El gigantesco sujeto se me aproxima y yo apenas puedo ponerme en pie.

Tengo que moverme, sigue respirando.

Un perro aúlla y una jauría le responde con un coro de ladridos descontrolados.

“Tengo dos perros, son mis hijitos”

¡Maldición! Se supone que la máscara sea para concentrarme, no para recordarme todo lo potencialmente bueno que puede suceder en mi vida. En mi otra vida.

Una vida a la que no podré regresar mañana si es que no me pongo de pie.

Tengo. Que. Pararme.

Un vigoroso puño impacta en mi vientre, justo debajo de mis costillas.

Debajo de la máscara, acabo de escupir. Estoy seguro de que son mis vísceras o mi sangre.

Caigo sobre mis rodillas. Siento que no puedo más. Al diablo con escribirle a la chica que por alguna extraña razón, coincidencia, juego del destino, me dio su número. Al diablo con la regla de los tres días, ¿verdad?
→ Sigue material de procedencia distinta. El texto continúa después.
(** * Dynamixel protocol utilities (DynamixelUtils.h)

    A shallow embedding of the protocol constants, of the three data
    structures and of the two error detection functions of
    [DynamixelUtils.h], followed by the properties established about them. *)

From Stdlib Require Import ZArith List Lia.
From Stdlib.Strings Require Import Byte.
From Stdlib.Floats Require Import SpecFloat.
From stdpp Require Import base option list gmap.

Open Scope Z_scope.

(** ** Machine integers

    Values of the C++ integer types are integers of [Z]; each conversion to a
    narrower type is written out.  [unsigned char] and [uint8_t] have 8 bits,
    [unsigned short] has 16 bits.  The width of [int] is left to the
    platform: it is the parameter [int_bits] of whatever uses an [int]. *)

Definition to_uchar (z : Z) : Z := z mod 2 ^ 8.
Definition to_ushort (z : Z) : Z := z mod 2 ^ 16.

Definition USHRT_MAX : Z := 2 ^ 16 - 1.
Definition INT_MAX (int_bits : Z) : Z := 2 ^ (int_bits - 1) - 1.
Definition INT_MIN (int_bits : Z) : Z := - 2 ^ (int_bits - 1).

(** Two's complement reduction of an integer to an [int] of [int_bits] bits:
    what the result of [+=] and [++] on an [int] is stored as. *)
Definition to_int (int_bits : Z) (z : Z) : Z :=
  (z + 2 ^ (int_bits - 1)) mod 2 ^ int_bits - 2 ^ (int_bits - 1).

(** The value of an [unsigned char]. *)
Definition byte_val (b : byte) : Z := Z.of_N (Byte.to_N b).

(** ** Buffers

    A [const unsigned char*] argument is the list of the bytes that the
    caller owns from that address on.  Reading outside of them has no defined
    result. *)
Definition load (packet : list byte) (i : Z) : option Z :=
  if i <? 0 then None else byte_val <$> packet !! Z.to_nat i.

(** [for (init; cond; incr) body] from the state that [init] leaves: while
    [cond] holds, one [round], the body followed by [incr].  A round without
    a defined result ends the loop, and so does the end of [fuel], which
    bounds the number of the evaluations of [cond]. *)
Fixpoint for_loop {St : Type} (fuel : nat) (cond : St -> bool)
    (round : St -> option St) (s : St) : option St :=
  match fuel with
  | O => None
  | S k => if cond s then s' ← round s; for_loop k cond round s' else Some s
  end.
Record ProcRun : Type := mkProcRun {
  proc_events : list ProcEvent;
  (** the exit code of the [close] event ([Some None] is a [null] code),
      or [None] when the process never closes *)
  proc_close : option (option Z);
}.

(** How the set-up of a node-av pipeline goes: [new FormatContext(stream)]
    or [formatContext.read()] may throw. *)
Inductive Setup : Type :=
| Setup_ok
| FormatContext_throws (error : JsError)
| Read_throws (error : JsError).

(** What happens, in order, while [createAudioStream] is awaited.  The
    pipelines of a playback are numbered in the order of the calls of
    [createAudioStream]; a decoder exists once node-av has reported an
    audio stream to the pipeline, and its events name the pipeline.  The
    frame of a [frame] event is given by what [convertFrameToTargetFormat]
    returns for it ([None] for [null]): the arithmetic of the resampler is
    not followed.  [Frame_settled n] is the transport settling the [n]-th
    of the frames it still holds. *)
Inductive LiveEvent : Type :=
| Av_frame (pipeline : nat) (convertedData : option (list number))
| Av_end (pipeline : nat)
| Av_error (pipeline : nat) (error : JsError)
| Source_error (error : JsError)
| Source_end
| Frame_settled (n : nat)
| Meanwhile (i : Interrupt).

(** One call of [createAudioStream]: its [isProcessing] variable, and how
    the promise it returned was settled, if it was: [resolve()] is
    [Some None], [reject(e)] is [Some (Some e)]. *)
Record Pipeline : Type := mkPipeline {
  isProcessing : bool;
  settled : option (option JsError);
}.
Otro golpe me impacta, arrancándome de estos pensamientos. Esta vez contra mi rostro.

Aún con la máscara puesta, esto duele como los mil demonios.

No es que nunca antes haya recibido palizas de este tipo, es solo que no lo veo tan como un “hobby” como debería. A nadie le gusta ser golpeado hasta perder la conciencia, por supuesto.

Las cosas se ponen borrosas a partir de ese momento. Una andanada de golpes cae sobre mí y apenas puedo alzar mis brazos para evitar unos cuantos. La brutalidad de este sujeto es impresionante.

Uno pensaría que estaría cansado luego de tanto, pero no. No realmente.

Varios recuerdos me cruzan por la mente. Despertarme tarde esa mañana y recibir aquella llamada del número desconocido. “¿Vienes hoy?”, preguntó. Dudé, estuve a punto de decir que no, no estaba interesado, estaba muy ocupado, estaba muy cansado, muy aburrido, muy insatisfecho con mi vida.

Y sin embargo, accedí.

Llegué a un lugar al que nunca antes había ido y ahí estaba ella.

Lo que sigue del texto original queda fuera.